Не заметили мы и не менее существенного. «В ноябре 1990 года освенцимский международный комитет намеревался заменить Мемориальную доску при входе в лагерь, на которой была указана цифра «четыре миллиона мёртвых», другой, с упоминанием «более миллиона мёртвых» (Разр. моя, В.Д,). Доктор Мориц Гольдштейн, — тот самый, что предупреждал еврейство Германии о страшной опасности для него «самозванной узурпации контроля над духовной жизнью немецкой нации, которая никогда на это не давала евреям мандата!», председатель комитета, воспротивился («Он не оспаривал саму замену, но был против новых цифр, которые — как он сказал — тоже вскоре придётся заменять на более реальные». Ист.:К. Маринеску, «Звёздный путь». Б. 1994 г., Г-Р. Риммас, «Кровь», П. 1994 г. и Люк Розенцвейг, «Лё Монд», 27 янв. 1995 г.).

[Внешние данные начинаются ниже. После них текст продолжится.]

(* ===== verification/Setup.v ===== *)
(** * From the configuration to an acquisition

    The conditions under which the event handler can count the events of a detector
    ([det_ok] of Histogram.v) speak about the buffer as it is laid out.  This file
    derives them from the configuration alone: what clients set before a start, and the
    layout that [allocArray] computes from it. *)

From stdpp Require Import base numbers list option strings.
From stdpp Require Import sets.
From S2P Require Import Prelude Float64 Params Transform File Driver Sample Alloc Ops Write.
From S2P Require Import WriteTheorems Event Histogram Counts Handler Monitor Channel Tasks.
From S2P Require Import System TaskTheorems Init Invariant Steady.

Local Open Scope Z_scope.

(** The configured parameters that belong to a detector. *)
Definition detector_param (p : param) : bool :=
  configured p && negb (bool_decide (p = ADnEDNumDetParam ∨ p = ADnEDEventUpdatePeriodParam)).

Section setup.
Context {L TS : Type} {PL : ParamLib param L} {DL : DriverLib L} {TL : TimeStampLib TS}.
Context {TR : Transformer transform} {TRL : TransformerLaws transform}.
Local Abbreviation D := (driver L TS transform).
Implicit Types (s d : D).

(** The configuration of the detector [det] that is to get [size] pixel counters. *)
Record detector_config d (tofMax size det : Z) (r : detvals) : Prop := {
  dc_values : r = read_detector (params d) det detvals_zero;
  dc_int p old : detector_param p = true → adned_param_type p = Some asynParamInt32 →
    getIntegerParam (params d) det p old = getIntegerParam (params d) det p 0;
  dc_double p old : detector_param p = true → adned_param_type p = Some asynParamFloat64 →
    getDoubleParam (params d) det p old = getDoubleParam (params d) det p (f_of_Z 0);
  dc_range : 0 <= m_detStartValues r <= m_detEndValues r ∧ m_detEndValues r < 2 ^ 31;
  dc_roi : 0 < m_detPixelROISizeX r;
  dc_pixel k : 0 <= k <= m_detEndValues r - m_detStartValues r →
    ∃ v, ref_pixel d det r k = Some v ∧ 0 <= v < size;
  dc_trans : m_detTOFTransType r ≠ 0 →
    ∃ t, mjoin (rd (p_Transform d) det) = Some t ∧
      tr_covers t (m_detEndValues r - m_detStartValues r + 1);
  dc_bins : is_i32 (getIntegerParam (params d) det ADnEDDetTOFNumBinsParam 0);
  dc_plots : ref_plot d det = s_ADNED_2D_PLOT_XY ∨
    (s_ADNED_2D_PLOT_XTOF <= ref_plot d det <= s_ADNED_2D_PLOT_PIXELIDTOF ∧
     0 < m_detPixelSizeX r < 2 ^ 31 ∧ 0 < tofMax < 2 ^ 30 ∧
     size * clip_bins (getIntegerParam (params d) det ADnEDDetTOFNumBinsParam 0) tofMax <= 2 ^ 30);
  dc_tof_roi : is_i32 (m_detTOFROIStartValues r + m_detTOFROISizeValues r);
  dc_pixel_roi : m_detPixelROIEnable r ≠ 0 →
    is_i32 (m_detPixelROIStartX r + m_detPixelROISizeX r) ∧
    is_i32 (m_detPixelROIStartY r * m_detPixelSizeX r) ∧
    is_i32 (m_detPixelROIStartY r + m_detPixelROISizeY r) ∧
    is_i32 ((m_detPixelROIStartY r + m_detPixelROISizeY r) * m_detPixelSizeX r)
}.

Section laid_out.
Context (d d1 d2 : D) (numDet tofMax : Z) (size : Z → Z) (r : Z → detvals).
Hypothesis Hmem : memory_ok d.
Hypothesis Hcfg : ∀ det, 1 <= det <= numDet → detector_config d tofMax (size det) det (r det).
Hypothesis Hlay : layout d1 numDet tofMax size.
Hypothesis Halloc : steady configured false false d d1.
Hypothesis Hrest : steady used true false d1 d2.

Lemma configured_used p : configured p = true → used p = true.
Proof. unfold configured. by destruct (used p). Qed.

Lemma config_int a p old :
  configured p = true → adned_param_type p = Some asynParamInt32 →
  getIntegerParam (params d2) a p old = getIntegerParam (params d) a p old.
Proof.
  intros Hp Hty. rewrite (sd_int _ _ _ _ _ Hrest) by (done || by apply configured_used).
  by rewrite (sd_int _ _ _ _ _ Halloc).
Qed.

Lemma config_double a p old :
  configured p = true → adned_param_type p = Some asynParamFloat64 →
  getDoubleParam (params d2) a p old = getDoubleParam (params d) a p old.
Proof.
  intros Hp Hty. rewrite (sd_double _ _ _ _ _ Hrest) by (done || by apply configured_used).
  by rewrite (sd_double _ _ _ _ _ Halloc).
Qed.

Lemma laid_int a p v old : used p = true → adned_param_type p = Some asynParamInt32 →
  int_is (params d1) a p v → getIntegerParam (params d2) a p old = v.
Proof. intros Hp Hty Hv. by rewrite (sd_int _ _ _ _ _ Hrest). Qed.

(** What the handler reads of a detector. *)
Definition laid_out_detector (det : Z) : detvals :=
  {| (r det) with m_detSizeValues := size det;
                  m_NDArrayStartValues := pix_offset size det;
                  m_NDArrayTOFStartValues := tof_offset size numDet tofMax det |}.

Lemma read_laid_out det dv :
  1 <= det <= numDet → read_detector (params d2) det dv = laid_out_detector det.
Proof.
  intros Hdet. destruct (Hcfg det Hdet) as [Hr Hi Hd _ _ _ _ _ _ _ _]. unfold laid_out_detector.
  rewrite Hr. destruct (lay_pix _ _ _ _ Hlay det Hdet) as [P1 P2 _ _].
  destruct (lay_tofs _ _ _ _ Hlay det Hdet) as [P3 _].
  unfold read_detector. cbn. f_equal;
    first [ by apply laid_int
          | by rewrite config_int, Hi
          | by rewrite config_double, Hd ].
Qed.

Lemma fetched_laid_out det :
  1 <= det <= numDet → rd (m_det (fetched d2 numDet)) det = Some (laid_out_detector det).
Proof.
  intros Hdet. pose proof (lay_dets _ _ _ _ Hlay) as Hn.
  assert (length (m_det d2) = n_dets1) as Hl
    by (rewrite (sd_det _ _ _ _ _ Hrest), (sd_det _ _ _ _ _ Halloc); apply Hmem).
  assert (Z.of_nat n_dets1 = ADNED_MAX_DETS + 1) as Hn1 by done.
  assert (m_det (fetched d2 numDet) = fetch_dets (params d2) (seqZ 1 numDet) (m_det d2)) as ->
    by (by destruct d2).
  unfold rd. rewrite decide_True by lia. rewrite fetch_dets_lookup.
  - rewrite Z2Nat.id, decide_True by (rewrite ?elem_of_seqZ; lia).
    destruct (lookup_lt_is_Some_2 (m_det d2) (Z.to_nat det) ltac:(lia)) as [dv ->]. cbn.
    by rewrite read_laid_out.
  - apply Forall_forall. intros k ?%elem_of_seqZ. lia.
  - intros k dv dv' ?%elem_of_seqZ. by rewrite !read_laid_out by lia.
Qed.

(** With a buffer of the declared size the handler can count. *)
Context (data : list Z).
Hypothesis Hdata : p_Data d2 = Some data.
Hypothesis Hlen : Z.of_nat (length data) = m_bufferMaxSize d2.

Lemma ref_plot_config det :
  1 <= det <= numDet → ∀ old, getIntegerParam (params d2) det ADnEDDet2DTypeParam old = ref_plot d det.
Proof. intros Hdet old. rewrite config_int by done. by apply (Hcfg det Hdet). Qed.

Lemma bins_config det :
  1 <= det <= numDet → ∀ old, getIntegerParam (params d2) det ADnEDDetTOFNumBinsParam old
    = getIntegerParam (params d) det ADnEDDetTOFNumBinsParam 0.
Proof. intros Hdet old. rewrite config_int by done. by apply (Hcfg det Hdet). Qed.

Lemma layout_det_ok det :
  1 <= det <= numDet →
  det_ok (fetched d2 numDet) (Z.of_nat (length data)) det (laid_out_detector det).
Proof.
  intros Hdet. pose proof (Hcfg det Hdet) as Hc. pose proof Hlay as [L1 L2 L3 L4 _ _ _ L8 L9 L10 _].
  destruct (sd_sizes _ _ _ _ _ Hrest eq_refl) as (E1 & E2 & E3).
  assert (params (fetched d2 numDet) = params d2 ∧ m_tofMax (fetched d2 numDet) = tofMax) as [Hp Ht]
    by (split; [|rewrite <-L8, <-E1]; by destruct d2).
  assert (ref_plot (fetched d2 numDet) det = ref_plot d det) as Hplot
    by (unfold ref_plot at 1; rewrite Hp; by apply ref_plot_config).
  assert (Z.of_nat (length data) = sum_to size numDet + numDet * (tofMax + 1)) as Hn by congruence.
  assert (0 <= sum_to size (det - 1) ∧ sum_to size (det - 1) + size det <= sum_to size numDet) as [Hs1 Hs2].
  { rewrite <-(sum_to_pred size det) by lia. split.
    - rewrite <-(sum_to_0 size). apply sum_to_mono; [|lia]. intros k Hk. pose proof (L3 k). lia.
    - apply sum_to_mono; [|lia]. intros k Hk. pose proof (L3 k). lia. }
  assert (0 <= (det - 1) * (tofMax + 1) ∧ (det - 1) * (tofMax + 1) + (tofMax + 1) <= numDet * (tofMax + 1))
    as [Hm1 Hm2] by nia.
  pose proof (L3 det Hdet) as Hsize.
  split; try (apply Hc; done).
  - by apply fetched_laid_out.
  - rewrite Ht. unfold is_u32. nia.
  - done.
  - lia.
  - cbn. unfold pix_offset. nia.
  - rewrite Ht. cbn. unfold tof_offset. nia.
  - intros k Hk. destruct (dc_pixel _ _ _ _ _ Hc k Hk) as (v & Hv & Hvs). exists v. split; [|done].
    rewrite <-Hv. unfold ref_pixel. cbn.
    assert (p_PixelMap (fetched d2 numDet) = p_PixelMap d ∧ m_PixelMapSize (fetched d2 numDet) = m_PixelMapSize d)
      as [-> ->]; [|done].
    split; [transitivity (p_PixelMap d2)|transitivity (m_PixelMapSize d2)]; try (by destruct d2);
      (etrans; [apply Hrest|apply Halloc]).
  - cbn. intros Hty. destruct (dc_trans _ _ _ _ _ Hc Hty) as (t & Ht0 & Hcov). exists t. split; [|done].
    rewrite <-Ht0. do 2 f_equal. transitivity (p_Transform d2); [by destruct d2|].
    etrans; [apply Hrest|apply Halloc].
  - intros old. rewrite Hp, Hplot. by apply ref_plot_config.
  - intros old. rewrite Hp, !bins_config by done. done.
  - rewrite Hp, bins_config by done. apply Hc.
  - rewrite Hplot. unfold ref_bins. rewrite Hp, Ht, bins_config by done. apply Hc.
Qed.

Lemma layout_delivering : delivering d2 0 numDet data.
Proof.
  destruct Hmem. pose proof Hlay as [L1 L2 L3 L4 L5 _ _ _ L9 _ _].
  destruct (sd_sizes _ _ _ _ _ Hrest eq_refl) as (_ & E2 & _).
  destruct (sd_seqs _ _ _ _ _ Hrest) as [S1 S2], (sd_seqs _ _ _ _ _ Halloc) as [S3 S4].
  split.
  - done.
  - split; [lia|]. rewrite (laid_int 0 ADnEDNumDetParam numDet 0) by done. lia.
  - intros det old Hdet. pose proof (Hcfg det Hdet) as Hc. pose proof (dc_roi _ _ _ _ _ Hc) as Hroi.
    rewrite (dc_values _ _ _ _ _ Hc) in Hroi. cbn in Hroi.
    rewrite config_int, (dc_int _ _ _ _ _ Hc) by done. done.
  - intros det dv dv' Hdet. by rewrite !read_laid_out.
  - by rewrite (sd_det _ _ _ _ _ Hrest), (sd_det _ _ _ _ _ Halloc).
  - rewrite S1, S2, S3, S4. split; [apply mo_seqID|apply mo_lastSeqID].
  - split; [done|]. rewrite E2, L9. pose proof (sum_to_mono size 1 numDet) as Hmono.
    assert (sum_to size 1 = size 1) as Hone by (by rewrite (sum_to_pred size 1), sum_to_0 by lia).
    pose proof (L3 1 ltac:(lia)). specialize (Hmono ltac:(intros k Hk; specialize (L3 k); lia) ltac:(lia)). lia.
  - rewrite (sd_events _ _ _ _ _ Hrest), (sd_events _ _ _ _ _ Halloc). apply mo_events.
  - intros det Hdet. unfold det_at. rewrite fetched_laid_out by done. cbn [default from_option id].
    by apply layout_det_ok.
Qed.
End laid_out.
End setup.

«До 1994 года на одной из Мемориальных досок у входа в концлагерь Биркенау значилось: «Здесь с 1940 по 1945 год четыре миллиона мужчин, женщин и детей замучены и убиты гитлеровцами…». Ныне: «Пусть это место, где нацисты убили полтора миллиона мужчин, женщин и детей, в б о л ь ш и н с т в е евреев из разных стран Европы, всегда будет для человечества криком отчаяния и предостережения» (Разр. моя. В, Д. Ист.: 2 и 3). Сообщения о лавине дальнейших уточнений (?!) заполнили мировую прессу. И «процесс пошел!». Дошел до Израиля. И здесь, в сердце парламентарного клерикализма (можно наоборот), на по новой взволновавший общественность старый вопрос: «Ладно, — миллионом больше, миллионом меньше, — но где же всё таки был Б-г., когда нас, — сколько уж нас там было, — убивали в Европе?», духовный глава израильских сефардов раввин Овадья Иосэф, — мудрец и авторитет непререкаемый, — со свойственной ему прямотою ответил: «Да там и был — в Европе. Вас карал за грехи ваши!». А Михаил Лайгман, тоже раввин и гуру израильского каббализма, ситуацию уточнил: «Власти мира не являются свободными людьми, они являются проводниками высшей силы. Поэтому вы не можете винить их за те или иные их действия…». Так–то вот. Выходит дело, коль скоро Он есть, — «Да будет возвеличено, и восхваляемо великое Имя Его в мире, сотворённом по усмотрению Его…» (Махзор, 13, вечерняя молитва дня искупления). Всезнающий, Всевидящий и ВСЕМОГУЩИЙ, без воли Которого волосу с головы не упасть, да и кирпичу на голову так просто не свалиться, — если Он всё ж таки есть, и оба наших хахама знают, о чём говорят, то самое время тушить свет и виниться. Но теперь уже не в тихую. И не перед собственной совестью, как предполагал я прежде. Но во всеуслышанье. И не перед памятью россиян, убиенных евреями–большевиками в 20–е годы в России. А перед непонятыми и невинно оклеветанными нами нашими с вами убийцами, — убийцами нас, евреев, — во время 2–й Мировой войны. Перед убийцами–европейцами (назовём их хоть как — хоть евро–нацистами, хоть националистами), до седьмого колена, — как предписано было Книгой Книг, — исполнившими в середине прошлого века Божественную Волю Его. Так, что ли?